» **Directions for this task**:
Tally the lines below that hold the string "steps", and give only the tally.

++++++++++

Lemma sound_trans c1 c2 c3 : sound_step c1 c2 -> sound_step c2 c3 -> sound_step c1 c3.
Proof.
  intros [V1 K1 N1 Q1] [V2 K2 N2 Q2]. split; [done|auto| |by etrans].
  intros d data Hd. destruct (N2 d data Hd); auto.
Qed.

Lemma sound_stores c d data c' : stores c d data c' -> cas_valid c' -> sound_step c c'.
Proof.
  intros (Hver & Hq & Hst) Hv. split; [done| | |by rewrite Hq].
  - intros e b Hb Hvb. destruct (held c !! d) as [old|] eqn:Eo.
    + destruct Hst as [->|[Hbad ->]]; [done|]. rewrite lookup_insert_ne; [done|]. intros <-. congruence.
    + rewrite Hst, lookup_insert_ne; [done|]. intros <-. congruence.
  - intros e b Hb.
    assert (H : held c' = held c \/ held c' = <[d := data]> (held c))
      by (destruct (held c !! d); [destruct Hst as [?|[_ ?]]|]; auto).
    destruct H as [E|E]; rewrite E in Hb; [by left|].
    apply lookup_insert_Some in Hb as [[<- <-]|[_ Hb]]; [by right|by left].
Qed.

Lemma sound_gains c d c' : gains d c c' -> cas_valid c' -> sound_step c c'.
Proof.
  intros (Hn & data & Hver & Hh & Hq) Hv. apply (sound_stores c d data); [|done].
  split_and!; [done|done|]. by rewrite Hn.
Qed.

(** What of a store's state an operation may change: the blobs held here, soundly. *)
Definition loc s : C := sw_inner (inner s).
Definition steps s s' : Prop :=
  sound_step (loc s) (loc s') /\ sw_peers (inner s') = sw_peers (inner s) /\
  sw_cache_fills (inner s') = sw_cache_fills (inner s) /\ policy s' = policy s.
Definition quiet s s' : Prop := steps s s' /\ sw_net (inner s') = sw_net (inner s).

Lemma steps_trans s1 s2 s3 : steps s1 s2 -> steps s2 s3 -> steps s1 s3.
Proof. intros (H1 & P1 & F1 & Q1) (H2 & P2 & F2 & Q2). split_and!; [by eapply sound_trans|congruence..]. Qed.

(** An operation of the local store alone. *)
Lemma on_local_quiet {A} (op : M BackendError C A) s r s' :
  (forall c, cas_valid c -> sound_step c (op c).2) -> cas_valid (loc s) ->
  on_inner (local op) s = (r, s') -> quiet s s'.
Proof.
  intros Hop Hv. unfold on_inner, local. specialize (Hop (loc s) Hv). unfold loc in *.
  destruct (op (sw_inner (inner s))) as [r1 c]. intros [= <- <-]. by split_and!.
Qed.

++++++++++

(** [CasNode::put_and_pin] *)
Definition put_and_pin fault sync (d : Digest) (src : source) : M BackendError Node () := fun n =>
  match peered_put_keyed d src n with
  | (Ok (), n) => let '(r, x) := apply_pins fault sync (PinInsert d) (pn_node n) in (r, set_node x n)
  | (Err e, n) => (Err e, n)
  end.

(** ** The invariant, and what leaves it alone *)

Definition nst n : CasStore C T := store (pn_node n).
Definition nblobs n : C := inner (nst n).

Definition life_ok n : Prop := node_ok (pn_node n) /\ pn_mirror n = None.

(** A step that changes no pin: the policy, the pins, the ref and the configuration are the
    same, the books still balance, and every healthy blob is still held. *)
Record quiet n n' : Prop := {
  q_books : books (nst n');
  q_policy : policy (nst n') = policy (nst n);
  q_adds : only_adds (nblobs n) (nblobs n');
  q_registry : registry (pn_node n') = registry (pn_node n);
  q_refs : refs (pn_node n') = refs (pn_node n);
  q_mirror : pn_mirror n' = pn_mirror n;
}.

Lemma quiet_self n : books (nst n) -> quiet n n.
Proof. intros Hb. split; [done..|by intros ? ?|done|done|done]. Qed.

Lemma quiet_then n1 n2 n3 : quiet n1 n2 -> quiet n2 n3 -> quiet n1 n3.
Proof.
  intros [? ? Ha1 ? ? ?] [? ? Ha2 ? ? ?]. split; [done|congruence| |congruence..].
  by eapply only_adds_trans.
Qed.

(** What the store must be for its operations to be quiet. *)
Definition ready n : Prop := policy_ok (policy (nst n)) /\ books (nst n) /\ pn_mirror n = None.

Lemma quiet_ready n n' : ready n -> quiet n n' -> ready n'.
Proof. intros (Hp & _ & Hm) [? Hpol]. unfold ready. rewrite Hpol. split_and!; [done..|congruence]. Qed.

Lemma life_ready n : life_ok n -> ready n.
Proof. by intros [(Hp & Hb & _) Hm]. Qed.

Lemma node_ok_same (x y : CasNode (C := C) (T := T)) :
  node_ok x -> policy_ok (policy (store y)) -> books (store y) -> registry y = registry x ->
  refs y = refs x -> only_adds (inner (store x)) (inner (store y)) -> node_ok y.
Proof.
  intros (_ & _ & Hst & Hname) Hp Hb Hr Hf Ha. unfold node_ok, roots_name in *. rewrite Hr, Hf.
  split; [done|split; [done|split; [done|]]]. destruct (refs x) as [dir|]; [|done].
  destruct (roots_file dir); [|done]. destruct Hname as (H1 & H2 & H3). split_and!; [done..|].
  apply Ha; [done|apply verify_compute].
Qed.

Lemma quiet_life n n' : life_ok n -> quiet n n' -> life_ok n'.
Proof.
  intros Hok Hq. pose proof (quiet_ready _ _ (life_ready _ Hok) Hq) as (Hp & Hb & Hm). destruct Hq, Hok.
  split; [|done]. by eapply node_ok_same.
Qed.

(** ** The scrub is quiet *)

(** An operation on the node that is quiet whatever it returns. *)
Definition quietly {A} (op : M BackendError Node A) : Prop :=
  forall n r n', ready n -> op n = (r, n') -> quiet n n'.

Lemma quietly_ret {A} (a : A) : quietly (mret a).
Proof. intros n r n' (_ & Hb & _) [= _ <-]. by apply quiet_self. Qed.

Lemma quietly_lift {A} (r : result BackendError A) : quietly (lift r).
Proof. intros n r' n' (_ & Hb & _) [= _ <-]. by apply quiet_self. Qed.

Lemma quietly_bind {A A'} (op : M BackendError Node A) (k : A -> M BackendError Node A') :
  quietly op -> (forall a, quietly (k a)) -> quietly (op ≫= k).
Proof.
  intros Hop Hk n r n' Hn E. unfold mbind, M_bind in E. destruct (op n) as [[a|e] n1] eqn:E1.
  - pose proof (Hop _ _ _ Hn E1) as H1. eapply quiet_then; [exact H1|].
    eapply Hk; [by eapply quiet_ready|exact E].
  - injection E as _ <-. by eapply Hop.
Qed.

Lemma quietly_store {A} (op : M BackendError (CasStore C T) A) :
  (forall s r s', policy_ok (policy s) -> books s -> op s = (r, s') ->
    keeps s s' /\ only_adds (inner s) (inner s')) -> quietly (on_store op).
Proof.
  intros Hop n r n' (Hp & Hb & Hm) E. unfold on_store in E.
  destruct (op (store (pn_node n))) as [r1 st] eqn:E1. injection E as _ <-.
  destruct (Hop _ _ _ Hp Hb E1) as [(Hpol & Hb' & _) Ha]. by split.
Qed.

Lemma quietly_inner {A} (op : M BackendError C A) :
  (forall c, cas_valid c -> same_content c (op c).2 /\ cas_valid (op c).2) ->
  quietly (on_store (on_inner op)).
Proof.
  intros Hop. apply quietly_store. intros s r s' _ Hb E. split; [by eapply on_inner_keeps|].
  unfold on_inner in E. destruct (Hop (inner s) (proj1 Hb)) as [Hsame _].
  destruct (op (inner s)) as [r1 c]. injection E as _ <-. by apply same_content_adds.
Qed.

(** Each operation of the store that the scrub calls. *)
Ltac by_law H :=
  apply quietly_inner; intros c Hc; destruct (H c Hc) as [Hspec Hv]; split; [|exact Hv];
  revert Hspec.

++++++++++

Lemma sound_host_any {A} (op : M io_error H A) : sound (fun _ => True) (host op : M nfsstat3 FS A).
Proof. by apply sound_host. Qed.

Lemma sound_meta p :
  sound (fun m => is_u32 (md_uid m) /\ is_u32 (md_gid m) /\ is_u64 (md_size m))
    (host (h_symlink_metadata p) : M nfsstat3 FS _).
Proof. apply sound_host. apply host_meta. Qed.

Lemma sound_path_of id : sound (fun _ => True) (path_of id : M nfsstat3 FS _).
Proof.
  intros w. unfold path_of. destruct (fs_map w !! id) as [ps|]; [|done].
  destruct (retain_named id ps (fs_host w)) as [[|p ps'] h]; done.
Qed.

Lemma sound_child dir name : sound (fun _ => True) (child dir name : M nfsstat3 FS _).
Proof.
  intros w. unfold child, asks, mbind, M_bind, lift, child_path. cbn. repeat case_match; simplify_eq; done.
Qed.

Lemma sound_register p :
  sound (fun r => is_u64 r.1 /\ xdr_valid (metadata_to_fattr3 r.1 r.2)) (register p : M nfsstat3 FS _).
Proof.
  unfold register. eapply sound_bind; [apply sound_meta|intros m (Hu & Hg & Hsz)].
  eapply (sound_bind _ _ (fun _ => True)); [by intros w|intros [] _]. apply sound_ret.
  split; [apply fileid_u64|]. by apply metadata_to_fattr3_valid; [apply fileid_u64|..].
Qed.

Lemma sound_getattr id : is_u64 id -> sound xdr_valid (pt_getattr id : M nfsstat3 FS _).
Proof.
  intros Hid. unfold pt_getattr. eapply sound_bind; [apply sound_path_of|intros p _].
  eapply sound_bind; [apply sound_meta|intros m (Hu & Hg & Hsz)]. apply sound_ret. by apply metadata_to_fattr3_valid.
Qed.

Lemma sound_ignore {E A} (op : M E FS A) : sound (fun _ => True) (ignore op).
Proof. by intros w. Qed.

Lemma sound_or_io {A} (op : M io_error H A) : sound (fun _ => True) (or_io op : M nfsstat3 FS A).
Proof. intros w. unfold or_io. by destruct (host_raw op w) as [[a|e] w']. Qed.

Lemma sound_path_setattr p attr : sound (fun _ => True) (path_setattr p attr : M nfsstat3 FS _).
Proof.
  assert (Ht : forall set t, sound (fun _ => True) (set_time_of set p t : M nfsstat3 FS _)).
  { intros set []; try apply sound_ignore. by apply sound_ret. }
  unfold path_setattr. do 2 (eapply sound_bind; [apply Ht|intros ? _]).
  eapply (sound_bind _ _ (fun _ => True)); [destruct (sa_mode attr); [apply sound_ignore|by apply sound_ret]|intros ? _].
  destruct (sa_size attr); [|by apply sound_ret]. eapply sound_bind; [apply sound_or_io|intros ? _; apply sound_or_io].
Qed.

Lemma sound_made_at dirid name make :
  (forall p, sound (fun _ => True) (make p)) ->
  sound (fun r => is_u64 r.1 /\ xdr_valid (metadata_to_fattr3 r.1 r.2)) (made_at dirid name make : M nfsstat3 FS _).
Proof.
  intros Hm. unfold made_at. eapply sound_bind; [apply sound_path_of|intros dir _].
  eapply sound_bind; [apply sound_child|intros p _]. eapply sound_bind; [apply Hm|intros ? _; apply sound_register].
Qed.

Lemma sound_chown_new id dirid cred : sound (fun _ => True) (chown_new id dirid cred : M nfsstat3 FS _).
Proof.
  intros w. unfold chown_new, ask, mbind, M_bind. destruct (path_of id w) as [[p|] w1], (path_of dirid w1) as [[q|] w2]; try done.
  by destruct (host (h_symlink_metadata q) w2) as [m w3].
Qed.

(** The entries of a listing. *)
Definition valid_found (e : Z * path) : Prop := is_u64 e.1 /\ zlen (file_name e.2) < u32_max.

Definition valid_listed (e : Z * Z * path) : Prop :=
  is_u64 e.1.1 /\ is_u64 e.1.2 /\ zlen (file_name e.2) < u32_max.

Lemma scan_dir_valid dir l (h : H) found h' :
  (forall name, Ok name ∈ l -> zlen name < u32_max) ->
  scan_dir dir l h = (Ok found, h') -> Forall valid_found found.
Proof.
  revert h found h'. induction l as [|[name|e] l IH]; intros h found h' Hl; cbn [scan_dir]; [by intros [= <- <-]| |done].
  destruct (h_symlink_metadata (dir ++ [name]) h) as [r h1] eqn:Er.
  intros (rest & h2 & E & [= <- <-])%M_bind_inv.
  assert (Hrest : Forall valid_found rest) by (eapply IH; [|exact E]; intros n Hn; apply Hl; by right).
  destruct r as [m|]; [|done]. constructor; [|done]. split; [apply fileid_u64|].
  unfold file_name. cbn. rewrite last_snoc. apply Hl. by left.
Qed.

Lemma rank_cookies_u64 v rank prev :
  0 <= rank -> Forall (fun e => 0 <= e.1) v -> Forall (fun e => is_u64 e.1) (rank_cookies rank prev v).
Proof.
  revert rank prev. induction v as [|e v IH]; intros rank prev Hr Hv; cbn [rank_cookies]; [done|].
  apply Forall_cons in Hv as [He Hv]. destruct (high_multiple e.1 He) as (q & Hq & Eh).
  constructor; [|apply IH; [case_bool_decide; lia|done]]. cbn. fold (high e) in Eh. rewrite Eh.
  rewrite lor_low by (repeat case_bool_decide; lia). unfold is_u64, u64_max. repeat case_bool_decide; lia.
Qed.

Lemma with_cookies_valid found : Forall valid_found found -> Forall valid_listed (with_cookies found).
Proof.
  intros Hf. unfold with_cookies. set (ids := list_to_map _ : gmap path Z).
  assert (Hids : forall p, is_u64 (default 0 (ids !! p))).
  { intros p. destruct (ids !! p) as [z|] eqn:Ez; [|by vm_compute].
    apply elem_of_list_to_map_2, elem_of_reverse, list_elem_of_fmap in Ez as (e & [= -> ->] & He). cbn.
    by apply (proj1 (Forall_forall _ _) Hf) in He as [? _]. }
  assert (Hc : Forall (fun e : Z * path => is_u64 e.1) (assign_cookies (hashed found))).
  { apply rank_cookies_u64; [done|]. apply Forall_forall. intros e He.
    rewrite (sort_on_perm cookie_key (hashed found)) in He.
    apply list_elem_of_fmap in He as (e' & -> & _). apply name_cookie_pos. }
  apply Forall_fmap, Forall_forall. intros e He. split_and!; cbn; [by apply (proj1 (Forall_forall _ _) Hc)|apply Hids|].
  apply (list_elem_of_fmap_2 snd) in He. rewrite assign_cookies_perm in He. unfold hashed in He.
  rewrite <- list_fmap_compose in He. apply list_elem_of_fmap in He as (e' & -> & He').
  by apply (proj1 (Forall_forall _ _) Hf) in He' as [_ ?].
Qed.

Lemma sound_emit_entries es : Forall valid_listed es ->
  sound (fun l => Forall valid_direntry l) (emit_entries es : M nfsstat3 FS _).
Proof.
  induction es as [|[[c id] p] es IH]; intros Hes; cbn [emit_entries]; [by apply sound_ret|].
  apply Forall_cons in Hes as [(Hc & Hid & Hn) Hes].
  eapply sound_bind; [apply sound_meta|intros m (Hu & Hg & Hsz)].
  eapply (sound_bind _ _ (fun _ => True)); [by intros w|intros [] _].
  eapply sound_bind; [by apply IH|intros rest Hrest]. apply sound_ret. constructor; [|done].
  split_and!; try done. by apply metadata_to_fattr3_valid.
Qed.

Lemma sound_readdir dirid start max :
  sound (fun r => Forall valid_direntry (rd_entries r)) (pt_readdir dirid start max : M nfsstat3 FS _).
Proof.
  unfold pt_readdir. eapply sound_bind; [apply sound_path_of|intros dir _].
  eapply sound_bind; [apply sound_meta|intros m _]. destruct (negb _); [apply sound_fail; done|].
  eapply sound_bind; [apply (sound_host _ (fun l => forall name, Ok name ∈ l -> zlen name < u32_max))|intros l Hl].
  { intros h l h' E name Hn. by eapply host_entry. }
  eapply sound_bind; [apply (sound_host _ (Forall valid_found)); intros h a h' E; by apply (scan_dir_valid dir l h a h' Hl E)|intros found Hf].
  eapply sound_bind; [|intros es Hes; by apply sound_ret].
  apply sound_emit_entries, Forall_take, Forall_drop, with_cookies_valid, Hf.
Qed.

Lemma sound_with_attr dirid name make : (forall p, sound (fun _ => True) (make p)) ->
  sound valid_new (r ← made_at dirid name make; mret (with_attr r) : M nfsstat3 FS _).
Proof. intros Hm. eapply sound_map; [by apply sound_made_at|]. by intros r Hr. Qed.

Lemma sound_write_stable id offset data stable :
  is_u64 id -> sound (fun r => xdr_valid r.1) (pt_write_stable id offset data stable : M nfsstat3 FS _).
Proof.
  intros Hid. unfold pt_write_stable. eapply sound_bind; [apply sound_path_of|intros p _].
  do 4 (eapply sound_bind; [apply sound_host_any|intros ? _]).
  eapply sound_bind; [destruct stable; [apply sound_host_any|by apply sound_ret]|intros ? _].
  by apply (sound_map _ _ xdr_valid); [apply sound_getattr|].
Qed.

++++++++++

» **Answer to this problem**:
3